An isoceles triangle has two sides of length (l), and the angle between the sides has measure theta. Determine the angle theta that maximizes the area of the triangle, and find the maximum possible area.

2. Originally Posted by purplelollipop27
An isoceles triangle has two sides of length (l), and the angle between the sides has measure theta. Determine the angle theta that maximizes the area of the triangle, and find the maximum possible area.
for any isosceles triangle with equal sides L and vertex angle $\displaystyle \theta$ ...

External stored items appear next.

(** The previous entries that are not carried over are exactly the re-emitted
    ones, once the targets agree and what the run emitted is on disk. *)
Lemma dropped_keys fs p prev current :
  (∀ o root, o ∈ m_Outputs current → outputRoot p = Some root →
     fs !! target_path root (out_Target o) ≠ None) →
  NoDup (map okey (m_Outputs prev)) →
  let rest := filter (λ o, ¬ carried fs p current o) (m_Outputs prev) in
  map out_Target rest ≡ₚ map out_Target (m_Outputs current) →
  map okey rest ≡ₚ map okey (m_Outputs current).
Proof.
  intros Hdisk Hnd rest Ht.
  assert (∀ o, o ∈ rest → okey o ∈ map okey (m_Outputs current)) as Hin.
  { intros o Ho. assert (out_Target o ∈ map out_Target (m_Outputs current)) as Hto
      by (rewrite <- Ht; by apply list_elem_of_fmap_2).
    apply list_elem_of_filter in Ho as [Hn _].
    destruct (decide (okey o ∈ map okey (m_Outputs current))) as [|Hk]; [done|].
    destruct Hn. split; [done|]. unfold converged. destruct (outputRoot p) as [root|] eqn:Er; [|done].
    repeat case_bool_decide; simpl; try done. unfold onDisk, not_exist.
    apply list_elem_of_fmap in Hto as (c & Hc & Hc'). rewrite Hc.
    rewrite bool_decide_eq_false_2; [done|]. by apply Hdisk. }
  apply submseteq_length_Permutation.
  - apply NoDup_submseteq.
    + eapply sublist_NoDup; [exact Hnd|]. apply fmap_sublist, sublist_filter.
    + intros k Hk. apply list_elem_of_fmap in Hk as (o & -> & Ho). auto.
  - apply Permutation_length in Ht. rewrite !length_map in *. lia.
Qed.

Lemma content_equal_lossless fs p prev current :
  (∀ o root, o ∈ m_Outputs current → outputRoot p = Some root →
     fs !! target_path root (out_Target o) ≠ None) →
  manifest_wf prev →
  manifestContentEqual prev (mergeManifestPreservingOutOfScope fs p (Some prev) current) = true →
  m_Outputs (mergeManifestPreservingOutOfScope fs p (Some prev) current) = m_Outputs prev.
Proof.
  intros Hdisk (_ & Hs & Hnd) (_ & _ & Hf)%manifestContentEqual_spec.
  symmetry. apply same_content_keys; [done|].
  apply sorted_keys_eq; [done|apply merge_sorted|].
  pose proof (same_content_targets _ _ Hf) as Ht. rewrite merge_eq in Ht |- *. simpl in *.
  pose proof (filter_app_complement (carried fs p current) (m_Outputs prev)) as Hc.
  rewrite sort_outputs_perm, map_app, <- Hc at 1. rewrite map_app. apply Permutation_app_head.
  apply dropped_keys; [done..|]. apply (Permutation_app_inv_l (map out_Target (filter (carried fs p current) (m_Outputs prev)))).
  rewrite <- !map_app. rewrite Hc, Ht. apply Permutation_map. by rewrite sort_outputs_perm.
Qed.

(** ** The manifest file *)

Definition previous (file : option Manifest) : option Manifest :=
  match Read file with Ok m => Some m | Err _ => None end.

Lemma Read_wf m : manifest_wf m → previous (Some m) = Some m.
Proof. intros (Hv & _). unfold previous, Read. by rewrite Hv. Qed.

Lemma previous_file file m : previous file = Some m → file = Some m.
Proof. unfold previous, Read. destruct file as [f|]; [|done]. by destruct (_ =? _)%Z; intros; simplify_eq. Qed.

(** What [writeManifest] does to the file and to [lastManifest]. *)
Lemma writeManifest_eq fs fault p now caps file last sk :
  manifestPath p ≠ "" →
  let merged := mergeManifestPreservingOutOfScope fs p (previous file)
                  (asManifest sha256_hex p now caps sk).1 in
  (writeManifest is_print sha256_hex fault_text fs fault p now caps file last sk).1 =
  (if dryRun p || match previous file with Some prev => manifestContentEqual prev merged | None => false end
   then file else if fault then file else MarshalIndent is_print merged, Some merged).
Proof.
  intros Hp merged. unfold writeManifest. apply String.eqb_neq in Hp as ->.
  unfold merged, previous. destruct (asManifest _ _ _ _ _) as [cur sk']. simpl.
  destruct (dryRun p); [done|]. simpl. destruct (match _ with Some _ => _ | None => _ end); [done|].
  by destruct fault.
Qed.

$\displaystyle A = \frac{1}{2} L^2 \sin{\theta}$

3. $\displaystyle \displaystyle A=\frac{1}{2}bh$

Consider 3 possibilities:

$\displaystyle \displaystyle \frac{\theta}{2}+\frac{\theta}{2}=\theta$

That assume the angle isn't split at first to solve the whole area of the triangle.

Theta =90
Theta < 90
Theta > 90

4. ## Maximize area of isosceles triangle.

Originally Posted by purplelollipop27
An isosceles triangle has two sides of length (l), and the angle between the sides has measure theta. Determine the angle theta that maximizes the area of the triangle, and find the maximum possible area.
Modify your attached figure so that the equal sides have length, $\displaystyle \ell$, rather than 1. Then the altitude, $\displaystyle \displaystyle h$, is given by $\displaystyle \displaystyle h= \ell\cos{\theta\over2}$ and the base, $\displaystyle \displaystyle b$, is given by $\displaystyle \displaystyle b=2\ell\sin{\theta\over2}$
The area is: $\displaystyle \displaystyle A={1\over2}bh={1\over2}\left(2\ell\sin{\theta\over 2}\right)\left(\ell\cos{\theta\over2}\right)$
Use $\displaystyle \displaystyle \sin(2x)=2\sin(x)\cos(x)$, with $\displaystyle \displaystyle x={\theta\over2}$ to simplify this to
$\displaystyle \displaystyle A={1\over2}\,\ell\, ^2\sin\theta$.
Maximize the area with respect to $\displaystyle \displaystyle\theta$.